## TASK TO COMPLETE
Your answer should hold each line of the material that contains the word "stored".

## RECORDS FOR THIS TASK

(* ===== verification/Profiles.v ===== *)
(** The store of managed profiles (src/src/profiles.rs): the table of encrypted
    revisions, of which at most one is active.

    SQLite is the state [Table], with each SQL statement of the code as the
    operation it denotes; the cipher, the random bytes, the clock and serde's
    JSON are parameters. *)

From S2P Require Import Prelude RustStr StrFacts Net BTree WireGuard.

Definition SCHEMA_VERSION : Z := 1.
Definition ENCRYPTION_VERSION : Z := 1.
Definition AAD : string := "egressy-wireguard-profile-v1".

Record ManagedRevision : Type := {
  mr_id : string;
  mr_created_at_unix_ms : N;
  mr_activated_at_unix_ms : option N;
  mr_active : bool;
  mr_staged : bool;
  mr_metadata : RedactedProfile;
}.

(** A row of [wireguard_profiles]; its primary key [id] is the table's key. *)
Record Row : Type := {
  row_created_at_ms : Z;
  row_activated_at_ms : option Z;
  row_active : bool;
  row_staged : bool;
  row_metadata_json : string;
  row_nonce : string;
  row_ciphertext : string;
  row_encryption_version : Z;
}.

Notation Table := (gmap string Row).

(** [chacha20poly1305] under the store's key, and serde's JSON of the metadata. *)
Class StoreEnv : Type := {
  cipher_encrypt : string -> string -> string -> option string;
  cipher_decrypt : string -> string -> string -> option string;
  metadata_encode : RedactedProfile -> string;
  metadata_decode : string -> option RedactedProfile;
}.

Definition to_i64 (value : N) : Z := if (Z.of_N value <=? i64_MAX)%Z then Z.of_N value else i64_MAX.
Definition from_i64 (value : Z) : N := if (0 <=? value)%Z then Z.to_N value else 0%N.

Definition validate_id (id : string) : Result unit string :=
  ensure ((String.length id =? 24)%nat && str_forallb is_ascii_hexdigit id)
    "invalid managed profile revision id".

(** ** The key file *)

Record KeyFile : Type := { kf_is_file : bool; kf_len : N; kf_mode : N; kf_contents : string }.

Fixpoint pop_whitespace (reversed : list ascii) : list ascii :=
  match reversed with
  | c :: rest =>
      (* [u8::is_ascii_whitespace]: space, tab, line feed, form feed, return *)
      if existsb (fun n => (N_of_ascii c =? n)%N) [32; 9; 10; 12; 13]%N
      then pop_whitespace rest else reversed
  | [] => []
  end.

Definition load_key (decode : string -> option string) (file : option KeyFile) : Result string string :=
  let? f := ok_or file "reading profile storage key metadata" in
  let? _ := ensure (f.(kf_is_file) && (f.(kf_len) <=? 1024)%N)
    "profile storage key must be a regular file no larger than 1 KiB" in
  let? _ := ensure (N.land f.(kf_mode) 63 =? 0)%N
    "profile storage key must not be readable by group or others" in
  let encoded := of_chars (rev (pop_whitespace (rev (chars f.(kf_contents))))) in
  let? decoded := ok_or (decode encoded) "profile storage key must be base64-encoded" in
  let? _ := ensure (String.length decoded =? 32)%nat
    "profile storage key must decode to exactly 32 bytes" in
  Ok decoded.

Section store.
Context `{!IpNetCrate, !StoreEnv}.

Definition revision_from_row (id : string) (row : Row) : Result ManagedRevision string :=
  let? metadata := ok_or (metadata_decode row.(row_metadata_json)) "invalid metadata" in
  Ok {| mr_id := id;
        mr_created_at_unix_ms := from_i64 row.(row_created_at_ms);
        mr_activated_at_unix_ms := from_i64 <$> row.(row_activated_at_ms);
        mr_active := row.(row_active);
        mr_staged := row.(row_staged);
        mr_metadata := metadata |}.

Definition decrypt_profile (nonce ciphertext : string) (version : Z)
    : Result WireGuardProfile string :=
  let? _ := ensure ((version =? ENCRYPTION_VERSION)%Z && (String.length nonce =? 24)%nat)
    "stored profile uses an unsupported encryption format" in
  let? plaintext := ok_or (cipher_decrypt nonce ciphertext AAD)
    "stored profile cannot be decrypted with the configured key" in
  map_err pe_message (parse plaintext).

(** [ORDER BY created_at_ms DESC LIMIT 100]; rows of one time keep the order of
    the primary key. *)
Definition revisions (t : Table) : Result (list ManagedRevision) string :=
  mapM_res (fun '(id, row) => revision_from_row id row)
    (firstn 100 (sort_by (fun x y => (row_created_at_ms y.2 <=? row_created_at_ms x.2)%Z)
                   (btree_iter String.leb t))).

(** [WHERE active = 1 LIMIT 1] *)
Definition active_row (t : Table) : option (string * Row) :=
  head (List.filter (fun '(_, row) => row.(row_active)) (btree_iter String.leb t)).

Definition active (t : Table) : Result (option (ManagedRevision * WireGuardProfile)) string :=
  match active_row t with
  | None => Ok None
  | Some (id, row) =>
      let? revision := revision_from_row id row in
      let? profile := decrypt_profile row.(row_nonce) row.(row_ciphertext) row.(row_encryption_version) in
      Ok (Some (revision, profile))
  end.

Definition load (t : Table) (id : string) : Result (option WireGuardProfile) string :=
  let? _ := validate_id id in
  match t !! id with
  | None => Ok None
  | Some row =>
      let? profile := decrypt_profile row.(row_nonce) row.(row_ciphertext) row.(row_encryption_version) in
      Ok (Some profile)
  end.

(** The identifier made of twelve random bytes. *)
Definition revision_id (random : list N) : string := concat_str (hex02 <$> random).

--

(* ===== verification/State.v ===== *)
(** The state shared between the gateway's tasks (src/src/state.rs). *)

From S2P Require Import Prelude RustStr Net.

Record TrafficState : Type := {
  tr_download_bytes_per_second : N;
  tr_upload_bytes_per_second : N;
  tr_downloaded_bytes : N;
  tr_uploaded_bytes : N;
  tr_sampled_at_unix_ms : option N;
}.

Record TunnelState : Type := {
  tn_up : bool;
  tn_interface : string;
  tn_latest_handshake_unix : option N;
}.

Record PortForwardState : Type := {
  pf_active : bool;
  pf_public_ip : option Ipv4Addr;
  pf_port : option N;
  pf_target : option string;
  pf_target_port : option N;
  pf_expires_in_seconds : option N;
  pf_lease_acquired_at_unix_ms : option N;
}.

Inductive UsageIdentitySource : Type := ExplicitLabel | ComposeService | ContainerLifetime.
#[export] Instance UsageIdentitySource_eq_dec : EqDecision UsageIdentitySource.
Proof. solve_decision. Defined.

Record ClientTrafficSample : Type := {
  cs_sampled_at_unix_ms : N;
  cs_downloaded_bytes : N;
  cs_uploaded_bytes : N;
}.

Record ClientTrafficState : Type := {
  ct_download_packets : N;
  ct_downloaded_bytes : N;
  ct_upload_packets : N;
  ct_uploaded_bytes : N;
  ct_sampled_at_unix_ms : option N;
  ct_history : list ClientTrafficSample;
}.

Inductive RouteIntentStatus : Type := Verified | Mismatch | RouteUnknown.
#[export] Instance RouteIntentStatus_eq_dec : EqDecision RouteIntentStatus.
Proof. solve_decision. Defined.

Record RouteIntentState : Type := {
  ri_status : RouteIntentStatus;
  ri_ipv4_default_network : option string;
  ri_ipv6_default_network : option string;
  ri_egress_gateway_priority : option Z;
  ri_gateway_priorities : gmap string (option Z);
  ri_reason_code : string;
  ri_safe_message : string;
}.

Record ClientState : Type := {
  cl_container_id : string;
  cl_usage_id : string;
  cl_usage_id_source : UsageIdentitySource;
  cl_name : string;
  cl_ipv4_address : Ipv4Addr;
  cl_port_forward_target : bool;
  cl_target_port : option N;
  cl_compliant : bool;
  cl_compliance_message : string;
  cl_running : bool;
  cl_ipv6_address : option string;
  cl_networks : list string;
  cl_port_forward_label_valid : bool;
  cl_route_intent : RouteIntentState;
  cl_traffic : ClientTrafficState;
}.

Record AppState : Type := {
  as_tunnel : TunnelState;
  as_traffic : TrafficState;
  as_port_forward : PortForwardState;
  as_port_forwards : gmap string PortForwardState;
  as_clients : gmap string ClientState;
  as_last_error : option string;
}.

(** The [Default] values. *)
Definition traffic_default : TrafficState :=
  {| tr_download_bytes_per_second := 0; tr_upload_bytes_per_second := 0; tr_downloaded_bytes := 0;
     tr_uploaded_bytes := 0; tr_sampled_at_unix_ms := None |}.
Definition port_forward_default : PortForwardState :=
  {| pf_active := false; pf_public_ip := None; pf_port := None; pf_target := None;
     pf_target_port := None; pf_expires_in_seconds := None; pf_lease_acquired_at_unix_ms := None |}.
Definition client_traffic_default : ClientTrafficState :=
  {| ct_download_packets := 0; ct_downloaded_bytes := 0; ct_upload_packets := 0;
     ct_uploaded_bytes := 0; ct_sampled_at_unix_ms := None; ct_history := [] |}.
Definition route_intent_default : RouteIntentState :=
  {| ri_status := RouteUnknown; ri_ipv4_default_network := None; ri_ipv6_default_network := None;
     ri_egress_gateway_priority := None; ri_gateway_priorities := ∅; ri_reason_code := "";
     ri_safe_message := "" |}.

## OUTPUT OF THE EXERCISE
    "stored profile uses an unsupported encryption format" in
    "stored profile cannot be decrypted with the configured key" in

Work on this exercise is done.